Problem to work on>
Output only the lines below from the one containing "and the files" to the one containing "- GoStrings, GoPath: the", exactly as written, both ends kept.

★ ★ ★ ★ ★

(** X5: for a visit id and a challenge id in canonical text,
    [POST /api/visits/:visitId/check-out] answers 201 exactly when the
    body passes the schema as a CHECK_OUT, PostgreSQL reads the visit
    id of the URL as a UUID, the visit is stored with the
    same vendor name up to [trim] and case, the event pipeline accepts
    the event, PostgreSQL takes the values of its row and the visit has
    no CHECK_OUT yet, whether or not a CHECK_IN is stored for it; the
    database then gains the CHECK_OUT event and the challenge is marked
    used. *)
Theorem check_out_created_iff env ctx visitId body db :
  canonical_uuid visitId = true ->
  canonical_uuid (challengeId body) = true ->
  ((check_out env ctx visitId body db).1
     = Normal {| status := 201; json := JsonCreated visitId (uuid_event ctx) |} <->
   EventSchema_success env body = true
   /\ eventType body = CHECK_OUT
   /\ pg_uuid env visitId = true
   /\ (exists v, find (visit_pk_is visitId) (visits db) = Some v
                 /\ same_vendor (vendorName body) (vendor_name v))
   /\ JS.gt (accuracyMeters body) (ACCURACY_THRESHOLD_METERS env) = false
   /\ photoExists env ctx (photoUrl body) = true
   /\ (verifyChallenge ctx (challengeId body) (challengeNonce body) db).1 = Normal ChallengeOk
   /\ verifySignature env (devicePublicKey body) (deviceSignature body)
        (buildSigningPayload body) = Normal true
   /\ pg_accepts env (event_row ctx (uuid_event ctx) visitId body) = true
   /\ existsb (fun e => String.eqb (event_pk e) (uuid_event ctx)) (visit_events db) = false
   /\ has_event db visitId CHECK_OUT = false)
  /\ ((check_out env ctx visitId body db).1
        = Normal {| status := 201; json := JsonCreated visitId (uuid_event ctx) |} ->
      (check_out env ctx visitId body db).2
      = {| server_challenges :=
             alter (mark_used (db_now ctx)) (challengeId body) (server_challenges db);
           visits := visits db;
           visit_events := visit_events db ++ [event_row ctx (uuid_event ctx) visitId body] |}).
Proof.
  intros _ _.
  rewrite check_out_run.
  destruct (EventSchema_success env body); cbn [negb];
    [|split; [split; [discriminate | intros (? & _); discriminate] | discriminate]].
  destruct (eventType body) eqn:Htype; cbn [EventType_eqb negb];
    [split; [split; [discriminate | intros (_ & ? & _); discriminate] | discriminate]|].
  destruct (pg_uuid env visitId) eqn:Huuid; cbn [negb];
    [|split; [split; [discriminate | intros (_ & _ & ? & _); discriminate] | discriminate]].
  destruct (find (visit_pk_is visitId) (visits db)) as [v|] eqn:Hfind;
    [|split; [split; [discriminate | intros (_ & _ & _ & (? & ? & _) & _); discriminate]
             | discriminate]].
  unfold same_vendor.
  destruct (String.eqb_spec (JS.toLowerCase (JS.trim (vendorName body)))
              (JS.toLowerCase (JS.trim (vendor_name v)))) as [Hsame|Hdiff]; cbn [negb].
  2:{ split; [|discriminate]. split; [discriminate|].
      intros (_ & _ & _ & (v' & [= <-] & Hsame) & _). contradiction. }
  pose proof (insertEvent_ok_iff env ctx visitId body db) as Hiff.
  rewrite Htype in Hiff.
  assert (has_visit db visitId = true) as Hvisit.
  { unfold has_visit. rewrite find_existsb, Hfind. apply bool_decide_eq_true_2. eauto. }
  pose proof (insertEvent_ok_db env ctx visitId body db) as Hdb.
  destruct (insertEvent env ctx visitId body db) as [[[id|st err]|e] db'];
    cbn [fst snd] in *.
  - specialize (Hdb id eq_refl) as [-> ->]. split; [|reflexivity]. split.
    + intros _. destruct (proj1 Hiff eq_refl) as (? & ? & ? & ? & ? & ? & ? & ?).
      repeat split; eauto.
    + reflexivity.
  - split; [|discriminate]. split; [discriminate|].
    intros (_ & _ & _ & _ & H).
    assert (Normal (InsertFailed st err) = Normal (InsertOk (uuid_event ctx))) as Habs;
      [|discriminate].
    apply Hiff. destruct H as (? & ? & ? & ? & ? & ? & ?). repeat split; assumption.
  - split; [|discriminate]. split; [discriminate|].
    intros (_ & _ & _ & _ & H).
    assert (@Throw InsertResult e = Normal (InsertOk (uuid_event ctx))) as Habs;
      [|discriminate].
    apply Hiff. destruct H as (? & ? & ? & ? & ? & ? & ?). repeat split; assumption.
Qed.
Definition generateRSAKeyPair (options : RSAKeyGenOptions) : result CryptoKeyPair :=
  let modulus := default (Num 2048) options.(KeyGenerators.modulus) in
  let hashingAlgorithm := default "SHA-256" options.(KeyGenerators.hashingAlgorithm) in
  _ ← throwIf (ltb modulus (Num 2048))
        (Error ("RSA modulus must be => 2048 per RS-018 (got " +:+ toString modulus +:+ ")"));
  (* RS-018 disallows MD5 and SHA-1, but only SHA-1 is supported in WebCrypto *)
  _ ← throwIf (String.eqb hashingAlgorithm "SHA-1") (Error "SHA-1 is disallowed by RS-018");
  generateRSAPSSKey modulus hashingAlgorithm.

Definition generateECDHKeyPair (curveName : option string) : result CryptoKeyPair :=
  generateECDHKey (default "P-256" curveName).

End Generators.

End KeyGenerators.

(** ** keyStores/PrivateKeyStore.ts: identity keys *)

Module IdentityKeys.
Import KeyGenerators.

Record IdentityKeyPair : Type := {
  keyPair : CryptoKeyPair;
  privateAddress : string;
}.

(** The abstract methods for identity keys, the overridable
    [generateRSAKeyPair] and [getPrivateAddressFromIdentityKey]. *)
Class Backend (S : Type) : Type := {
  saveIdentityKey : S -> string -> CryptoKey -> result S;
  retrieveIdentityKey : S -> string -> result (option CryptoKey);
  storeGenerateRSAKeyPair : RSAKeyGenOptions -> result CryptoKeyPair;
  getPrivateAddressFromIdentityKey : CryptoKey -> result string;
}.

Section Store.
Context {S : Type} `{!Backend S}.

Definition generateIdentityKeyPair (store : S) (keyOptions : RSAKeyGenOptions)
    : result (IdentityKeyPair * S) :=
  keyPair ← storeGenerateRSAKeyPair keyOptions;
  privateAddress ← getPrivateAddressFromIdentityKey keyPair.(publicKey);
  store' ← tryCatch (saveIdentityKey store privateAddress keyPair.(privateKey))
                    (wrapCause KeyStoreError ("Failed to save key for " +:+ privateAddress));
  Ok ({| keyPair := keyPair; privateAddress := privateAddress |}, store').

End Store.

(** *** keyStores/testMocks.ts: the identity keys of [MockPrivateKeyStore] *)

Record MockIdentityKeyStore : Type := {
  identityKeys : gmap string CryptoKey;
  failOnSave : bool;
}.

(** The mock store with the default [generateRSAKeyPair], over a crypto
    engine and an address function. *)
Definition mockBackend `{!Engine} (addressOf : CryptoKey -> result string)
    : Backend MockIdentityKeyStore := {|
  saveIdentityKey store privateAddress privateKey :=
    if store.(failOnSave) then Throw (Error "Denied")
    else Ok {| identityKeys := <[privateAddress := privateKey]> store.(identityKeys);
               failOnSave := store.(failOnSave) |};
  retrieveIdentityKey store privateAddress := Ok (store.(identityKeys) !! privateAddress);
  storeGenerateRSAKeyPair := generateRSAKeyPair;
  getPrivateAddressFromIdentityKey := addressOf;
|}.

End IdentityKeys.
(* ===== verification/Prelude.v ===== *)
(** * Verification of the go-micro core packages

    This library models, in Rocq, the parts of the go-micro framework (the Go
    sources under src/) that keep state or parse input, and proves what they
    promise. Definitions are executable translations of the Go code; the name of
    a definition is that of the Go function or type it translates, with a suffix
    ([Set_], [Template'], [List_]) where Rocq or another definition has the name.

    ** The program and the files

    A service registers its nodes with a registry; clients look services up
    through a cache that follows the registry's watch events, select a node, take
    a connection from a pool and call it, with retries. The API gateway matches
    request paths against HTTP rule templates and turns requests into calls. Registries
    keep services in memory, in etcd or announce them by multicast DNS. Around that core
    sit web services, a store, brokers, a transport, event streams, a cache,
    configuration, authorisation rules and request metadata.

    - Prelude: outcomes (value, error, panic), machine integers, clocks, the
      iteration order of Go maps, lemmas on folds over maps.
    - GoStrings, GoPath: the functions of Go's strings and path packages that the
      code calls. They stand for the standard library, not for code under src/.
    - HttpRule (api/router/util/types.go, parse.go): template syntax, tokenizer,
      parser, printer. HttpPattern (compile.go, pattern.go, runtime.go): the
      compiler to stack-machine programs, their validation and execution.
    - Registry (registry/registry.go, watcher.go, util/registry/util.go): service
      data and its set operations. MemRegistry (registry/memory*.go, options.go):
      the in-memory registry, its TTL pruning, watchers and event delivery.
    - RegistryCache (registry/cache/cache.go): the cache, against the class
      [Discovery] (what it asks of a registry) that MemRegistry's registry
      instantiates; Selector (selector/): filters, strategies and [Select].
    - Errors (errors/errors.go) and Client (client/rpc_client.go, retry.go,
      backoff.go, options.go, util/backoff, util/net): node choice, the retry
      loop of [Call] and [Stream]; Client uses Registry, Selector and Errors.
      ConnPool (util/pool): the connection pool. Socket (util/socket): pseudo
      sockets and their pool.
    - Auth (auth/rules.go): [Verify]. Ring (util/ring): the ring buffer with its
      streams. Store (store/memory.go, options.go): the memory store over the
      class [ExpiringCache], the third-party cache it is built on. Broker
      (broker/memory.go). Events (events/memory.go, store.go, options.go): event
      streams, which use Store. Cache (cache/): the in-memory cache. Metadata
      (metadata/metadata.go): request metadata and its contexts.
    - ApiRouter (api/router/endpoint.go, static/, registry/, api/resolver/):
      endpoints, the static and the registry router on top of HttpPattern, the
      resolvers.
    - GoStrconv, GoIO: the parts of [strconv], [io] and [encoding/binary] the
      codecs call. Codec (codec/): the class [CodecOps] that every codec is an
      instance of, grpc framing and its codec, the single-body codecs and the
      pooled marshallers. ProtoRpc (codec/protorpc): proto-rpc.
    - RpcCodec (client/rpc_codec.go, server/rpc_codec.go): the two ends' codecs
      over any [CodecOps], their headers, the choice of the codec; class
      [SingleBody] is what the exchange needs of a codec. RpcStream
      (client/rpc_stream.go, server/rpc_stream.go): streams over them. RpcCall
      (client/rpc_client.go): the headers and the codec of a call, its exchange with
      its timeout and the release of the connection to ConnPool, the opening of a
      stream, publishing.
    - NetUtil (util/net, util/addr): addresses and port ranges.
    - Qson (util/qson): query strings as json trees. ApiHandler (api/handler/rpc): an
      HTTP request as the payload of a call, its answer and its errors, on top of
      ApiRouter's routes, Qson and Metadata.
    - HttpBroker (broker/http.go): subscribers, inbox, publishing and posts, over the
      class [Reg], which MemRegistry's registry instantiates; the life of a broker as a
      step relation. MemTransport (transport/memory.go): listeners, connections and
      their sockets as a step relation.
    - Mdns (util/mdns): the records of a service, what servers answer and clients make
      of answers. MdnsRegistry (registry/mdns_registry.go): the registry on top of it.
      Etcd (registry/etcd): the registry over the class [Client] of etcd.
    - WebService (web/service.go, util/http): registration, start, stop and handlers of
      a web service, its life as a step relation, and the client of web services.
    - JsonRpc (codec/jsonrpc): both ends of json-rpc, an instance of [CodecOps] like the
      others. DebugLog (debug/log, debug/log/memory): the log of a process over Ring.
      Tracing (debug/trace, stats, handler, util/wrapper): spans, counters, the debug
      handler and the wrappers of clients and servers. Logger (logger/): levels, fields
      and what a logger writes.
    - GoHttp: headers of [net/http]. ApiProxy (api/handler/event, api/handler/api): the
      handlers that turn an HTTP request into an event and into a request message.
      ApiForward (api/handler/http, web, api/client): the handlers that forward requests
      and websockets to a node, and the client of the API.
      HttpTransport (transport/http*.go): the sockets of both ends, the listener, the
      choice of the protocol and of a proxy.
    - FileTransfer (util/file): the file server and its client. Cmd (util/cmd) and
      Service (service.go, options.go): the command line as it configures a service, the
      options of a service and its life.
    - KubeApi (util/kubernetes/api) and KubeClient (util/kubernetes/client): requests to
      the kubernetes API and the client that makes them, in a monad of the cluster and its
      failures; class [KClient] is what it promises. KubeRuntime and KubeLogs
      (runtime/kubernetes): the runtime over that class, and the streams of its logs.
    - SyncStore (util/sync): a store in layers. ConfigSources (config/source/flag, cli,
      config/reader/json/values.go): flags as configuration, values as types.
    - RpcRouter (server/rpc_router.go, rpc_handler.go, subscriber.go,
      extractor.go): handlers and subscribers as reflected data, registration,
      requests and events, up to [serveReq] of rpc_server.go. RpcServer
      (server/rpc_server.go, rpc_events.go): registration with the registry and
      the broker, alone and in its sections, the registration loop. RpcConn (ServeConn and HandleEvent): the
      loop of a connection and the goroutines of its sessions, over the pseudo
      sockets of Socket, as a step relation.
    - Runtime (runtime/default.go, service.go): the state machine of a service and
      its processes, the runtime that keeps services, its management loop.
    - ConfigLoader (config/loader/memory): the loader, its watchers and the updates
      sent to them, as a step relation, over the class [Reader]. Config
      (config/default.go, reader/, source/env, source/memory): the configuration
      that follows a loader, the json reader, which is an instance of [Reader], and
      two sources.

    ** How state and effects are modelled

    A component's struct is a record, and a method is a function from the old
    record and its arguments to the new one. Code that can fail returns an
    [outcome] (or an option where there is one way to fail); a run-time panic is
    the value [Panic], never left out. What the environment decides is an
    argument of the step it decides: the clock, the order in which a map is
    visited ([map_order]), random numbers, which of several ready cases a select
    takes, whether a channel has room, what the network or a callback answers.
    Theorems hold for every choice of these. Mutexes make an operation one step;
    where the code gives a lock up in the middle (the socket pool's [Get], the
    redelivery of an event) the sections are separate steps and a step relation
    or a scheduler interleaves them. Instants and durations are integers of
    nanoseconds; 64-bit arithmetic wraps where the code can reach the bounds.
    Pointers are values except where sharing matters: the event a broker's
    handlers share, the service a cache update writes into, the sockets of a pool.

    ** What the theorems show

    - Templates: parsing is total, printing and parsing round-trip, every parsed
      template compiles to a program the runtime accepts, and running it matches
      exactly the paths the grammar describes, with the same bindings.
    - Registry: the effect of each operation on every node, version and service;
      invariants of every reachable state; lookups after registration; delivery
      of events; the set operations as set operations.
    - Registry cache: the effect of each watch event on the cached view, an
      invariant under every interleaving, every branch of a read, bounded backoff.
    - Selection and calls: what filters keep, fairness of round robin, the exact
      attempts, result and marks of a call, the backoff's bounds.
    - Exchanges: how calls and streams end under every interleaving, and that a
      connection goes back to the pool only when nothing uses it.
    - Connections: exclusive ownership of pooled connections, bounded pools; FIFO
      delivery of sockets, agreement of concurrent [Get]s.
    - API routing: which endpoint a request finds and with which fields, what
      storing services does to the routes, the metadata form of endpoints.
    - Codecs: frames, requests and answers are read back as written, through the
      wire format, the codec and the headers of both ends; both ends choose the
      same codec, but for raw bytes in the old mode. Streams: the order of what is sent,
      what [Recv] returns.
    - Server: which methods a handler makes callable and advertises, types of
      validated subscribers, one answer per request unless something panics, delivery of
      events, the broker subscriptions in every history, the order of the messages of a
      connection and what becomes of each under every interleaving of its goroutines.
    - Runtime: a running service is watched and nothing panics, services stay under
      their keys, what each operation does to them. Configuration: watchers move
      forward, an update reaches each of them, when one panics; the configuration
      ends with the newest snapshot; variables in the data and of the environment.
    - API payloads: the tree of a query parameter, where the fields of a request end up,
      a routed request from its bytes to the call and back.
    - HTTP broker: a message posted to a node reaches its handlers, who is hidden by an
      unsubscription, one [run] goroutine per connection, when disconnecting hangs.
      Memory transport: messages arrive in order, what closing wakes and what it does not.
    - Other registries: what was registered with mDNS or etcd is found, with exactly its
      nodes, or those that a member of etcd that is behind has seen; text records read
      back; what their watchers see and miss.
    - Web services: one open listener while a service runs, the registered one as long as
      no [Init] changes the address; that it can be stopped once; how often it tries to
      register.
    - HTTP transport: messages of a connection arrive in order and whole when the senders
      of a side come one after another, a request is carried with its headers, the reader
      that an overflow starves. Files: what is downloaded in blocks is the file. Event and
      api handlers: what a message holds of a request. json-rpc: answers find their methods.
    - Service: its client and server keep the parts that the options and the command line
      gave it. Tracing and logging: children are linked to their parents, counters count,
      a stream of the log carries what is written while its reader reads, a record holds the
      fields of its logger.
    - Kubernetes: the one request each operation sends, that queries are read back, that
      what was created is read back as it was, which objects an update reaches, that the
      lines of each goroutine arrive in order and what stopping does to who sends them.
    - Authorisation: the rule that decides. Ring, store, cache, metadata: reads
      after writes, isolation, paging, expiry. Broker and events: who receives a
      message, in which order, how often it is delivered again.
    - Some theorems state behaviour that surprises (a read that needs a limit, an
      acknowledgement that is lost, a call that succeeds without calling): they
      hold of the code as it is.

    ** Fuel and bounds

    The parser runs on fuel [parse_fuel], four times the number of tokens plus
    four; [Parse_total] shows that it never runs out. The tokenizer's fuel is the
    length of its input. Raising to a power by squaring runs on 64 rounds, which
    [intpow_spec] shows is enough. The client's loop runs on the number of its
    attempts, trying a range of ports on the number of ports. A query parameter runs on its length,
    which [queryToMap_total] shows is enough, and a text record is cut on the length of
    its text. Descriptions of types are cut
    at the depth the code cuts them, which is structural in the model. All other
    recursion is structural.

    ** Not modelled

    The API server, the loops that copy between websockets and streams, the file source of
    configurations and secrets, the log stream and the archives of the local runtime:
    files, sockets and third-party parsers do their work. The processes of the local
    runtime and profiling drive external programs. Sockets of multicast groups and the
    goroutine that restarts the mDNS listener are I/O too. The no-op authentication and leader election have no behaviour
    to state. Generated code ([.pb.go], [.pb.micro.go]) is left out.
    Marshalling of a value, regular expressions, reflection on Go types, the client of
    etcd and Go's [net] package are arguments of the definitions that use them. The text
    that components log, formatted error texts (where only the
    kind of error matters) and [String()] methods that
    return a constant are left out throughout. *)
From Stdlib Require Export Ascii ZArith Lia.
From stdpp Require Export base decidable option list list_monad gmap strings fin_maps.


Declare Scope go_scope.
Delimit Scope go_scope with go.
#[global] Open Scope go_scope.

★ ★ ★ ★ ★

Result of this task>
    ** The program and the files

    A service registers its nodes with a registry; clients look services up
    through a cache that follows the registry's watch events, select a node, take
    a connection from a pool and call it, with retries. The API gateway matches
    request paths against HTTP rule templates and turns requests into calls. Registries
    keep services in memory, in etcd or announce them by multicast DNS. Around that core
    sit web services, a store, brokers, a transport, event streams, a cache,
    configuration, authorisation rules and request metadata.

    - Prelude: outcomes (value, error, panic), machine integers, clocks, the
      iteration order of Go maps, lemmas on folds over maps.
    - GoStrings, GoPath: the functions of Go's strings and path packages that the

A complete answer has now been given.